Story by Lindsey Christie Photography by Northern Stories A few months ago the Stibbe family reached out to me to help pull together the remaining of their upstairs bedrooms, which…

Story by Lindsey Christie

Photography by Northern Stories

A few months ago the Stibbe family reached out to me to help pull together the remaining of their upstairs bedrooms, which included their master bedroom. Trisha Stibbe is a wife and mother of four littles, a talented writer and somehow also finds time to give back to several amazing causes. Her home is full of love and a little bit of chaos, which is highlighted on her blog 3mistersandasister.com. She also has great taste and a knack for design herself, which only made this project so much more fun.

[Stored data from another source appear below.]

(** * xdcc-tui: the search aggregator, size parsing and size formatting

    A shallow embedding of [search/search.go] (the provider aggregator and
    [parseFileSize]) and of the two copies of [FormatSize] in the [tui]
    package, together with the properties the specification states about
    them.

    Conventions.  Go's [int] and [int64] are modelled as [Z]; a Go [error]
    is an [option] whose [None] is [nil]; a Go map is a [gmap]; a Go slice
    is a value that is either [nil] or a backing list with a capacity.
    The few values of [float64] the program computes are dyadic rationals
    [m * 2^e], and are represented exactly. *)

From Stdlib Require Import ZArith String Ascii Decimal DecimalString DecimalPos.
From stdpp Require Import base gmap list strings countable sorting.

Local Open Scope string_scope.
Local Open Scope list_scope.
Local Open Scope Z_scope.

(** ** Package [xdcc]: the locator *)

Module xdcc.

(** Modelled from the spec: the declaration of [xdcc.IRCFile] (package
    [xdcc] is imported by [search.go] but its file is not part of the
    sources at hand).  The specification lists its fields as the network
    address, the optional channel, the bot nickname and the pack number,
    and says that two locators are equal iff all fields are equal. *)
Record IRCFile : Type := mkIRCFile
  { Network : string;
    Channel : string;
    UserName : string;
    Slot : Z }.

#[global] Instance IRCFile_eq_dec : EqDecision IRCFile.
Proof. solve_decision. Defined.

Definition IRCFile_to_tuple (f : IRCFile) : string * string * string * Z :=
  (Network f, Channel f, UserName f, Slot f).

Definition IRCFile_of_tuple (t : string * string * string * Z) : IRCFile :=
  let '(n, c, u, s) := t in mkIRCFile n c u s.

#[global] Instance IRCFile_countable : Countable IRCFile.
Proof.
  apply (inj_countable' IRCFile_to_tuple IRCFile_of_tuple).
  intros []; reflexivity.
Defined.
Lemma layout_purpose_cons (s : Shape) (rest : list Shape) :
  layout_purpose (s :: rest) = Some (purpose_by_rules (s :: rest)).
Proof.
  set (shapes := s :: rest).
  unfold layout_purpose, purpose_by_rules. fold shapes.
  change (match shapes with [] => None | _ => ?x end) with x.
  f_equal.
  unfold role_slots at 1 2. rewrite count_positive, count_zero.
  change (existsb (fun s0 => role_eqb (derive_role_hint s0) title) shapes)
    with (has_role title shapes).
  change (existsb (fun s0 => role_eqb (derive_role_hint s0) body) shapes)
    with (has_role body shapes).
  change (existsb (fun s0 => (c0_05 <? area_ratio s0)
                             && role_eqb (derive_role_hint s0) title) shapes)
    with (existsb large_title shapes).
  change (0 <? ?n)%nat with (1 <=? n)%nat. rewrite count_positive.
  change (existsb (fun s0 => contains (lit "Picture") (name s0)) shapes)
    with (existsb is_picture shapes).
  unfold role_slots at 4. rewrite count_positive.
  change (existsb (fun s0 => role_eqb (derive_role_hint s0) body) shapes)
    with (has_role body shapes).
  destruct (existsb large_title shapes) eqn:Hl.
  - rewrite (large_title_has_title _ Hl). cbn [andb].
    rewrite andb_true_r.
    destruct (negb (has_role body shapes) && (role_slots content shapes <=? 1)%nat);
      [reflexivity|].
    destruct (existsb is_picture shapes); [reflexivity|].
    now rewrite andb_diag.
  - rewrite andb_false_r. cbn [andb].
    destruct (existsb is_picture shapes); [reflexivity|].
    now rewrite andb_diag.
Qed.

Lemma decimal_thresholds :
  c0_2 = 2 / 10 /\ c0_8 = 8 / 10 /\ c0_3 = 3 / 10 /\ c0_1 = 1 / 10
  /\ c0_05 = 5 / 100 /\ ELLIPSE_TOLERANCE = 1 / 100.
Proof. vm_compute. repeat split. Qed.
(** Two loops, one of each file, whose rounds agree. *)
Lemma loop_same {R : Type} (out : R -> Parser)
    (bo : Parser -> option (round R)) (bn : Parser -> option (round Parser))
    (D : Parser -> Prop) :
  (forall q q', D q -> pos q <= pos q' -> D q') ->
  (forall q, pos q <= length tokens -> D q ->
     match bo q with
     | Some (Again q') => good tokens q q'
     | Some (Leave r) => good tokens q (out r)
     | None => True
     end) ->
  (forall q, pos q <= length tokens -> D q ->
     match bn q with
     | Some (Again q') => good tokens q q'
     | Some (Leave r) => good tokens q r
     | None => True
     end) ->
  (forall q, pos q <= length tokens -> D q -> length (errors q) = 0 ->
     match bo q, bn q with
     | Some (Again qo), Some (Again qn) =>
         length (errors qo) = 0 -> length (errors qn) = 0 -> qo = qn
     | Some (Leave ro), Some (Leave rn) =>
         length (errors (out ro)) = 0 -> length (errors rn) = 0 -> out ro = rn
     | Some (Again qo), Some (Leave rn) =>
         length (errors qo) = 0 -> length (errors rn) = 0 -> False
     | Some (Leave ro), Some (Again qn) =>
         length (errors (out ro)) = 0 -> length (errors qn) = 0 -> False
     | _, _ => True
     end) ->
  forall n p ro rn, pos p <= length tokens -> D p ->
    loop n bo p = Some ro -> loop n bn p = Some rn ->
    length (errors (out ro)) = 0 -> length (errors rn) = 0 -> out ro = rn.
Proof.
  intros HD Ho Hn Hstep. induction n as [|n IH];
    intros p ro rn Hb Hp Eo En Co Cn; [discriminate|].
  pose proof (loop_mono out bo D HD Ho (S n) p ro Hb Hp Eo) as Go.
  pose proof (loop_mono (fun r => r) bn D HD Hn (S n) p rn Hb Hp En) as Gn.
  assert (Cp : length (errors p) = 0)
    by (apply good_errors_le in Go; lia).
  simpl in Eo, En. specialize (Hstep p Hb Hp Cp).
  pose proof (Ho p Hb Hp) as Ho1. pose proof (Hn p Hb Hp) as Hn1.
  destruct (bo p) as [[qo|ro']|]; [| |discriminate];
    (destruct (bn p) as [[qn|rn']|]; [| |discriminate]).
  - assert (Do : D qo) by (apply (HD p qo Hp); eapply good_le; eauto).
    assert (Dn : D qn) by (apply (HD p qn Hp); eapply good_le; eauto).
    pose proof (good_in_bounds _ _ _ Ho1) as Bo.
    pose proof (good_in_bounds _ _ _ Hn1) as Bn.
    pose proof (loop_mono out bo D HD
                  Ho n qo ro Bo Do Eo) as Go'.
    pose proof (loop_mono (fun r => r) bn D HD
                  Hn n qn rn Bn Dn En) as Gn'.
    apply good_errors_le in Go', Gn'.
    assert (qo = qn) by (apply Hstep; lia). subst qn.
    eapply IH; eauto.
  - injection En as <-. exfalso.
    assert (Do : D qo) by (apply (HD p qo Hp); eapply good_le; eauto).
    pose proof (good_in_bounds _ _ _ Ho1) as Bo.
    pose proof (loop_mono out bo D HD
                  Ho n qo ro Bo Do Eo) as Go'.
    apply good_errors_le in Go'. apply Hstep; lia.
  - injection Eo as <-. exfalso.
    assert (Dn : D qn) by (apply (HD p qn Hp); eapply good_le; eauto).
    pose proof (good_in_bounds _ _ _ Hn1) as Bn.
    pose proof (loop_mono (fun r => r) bn D HD
                  Hn n qn rn Bn Dn En) as Gn'.
    apply good_errors_le in Gn'. apply Hstep; lia.
  - injection Eo as <-. injection En as <-. now apply Hstep.
Qed.

(** ** Expressions *)

Section Expressions.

The space itself had great bones, a natural sliding barn door, a gorgeous existing light fixture and tons of natural light. We started the process out by reviewing inspiration images, and I immediately knew we were on the same page aesthetic-wise. I dove into designing and presented the Stibbes with digital design boards that gave them a realistic idea of what their space would look like.

When designing, I took into account the Stibbe’s busy lifestyle. I didn’t want to sacrifice the bright and airy look that they were going for, but also knew it needed to hold up and be functional for cozy, family movie nights. I presented them with an upholstered bed frame in an ivory, outdoor-grade fabric; gorgeous, cozy and easy to clean.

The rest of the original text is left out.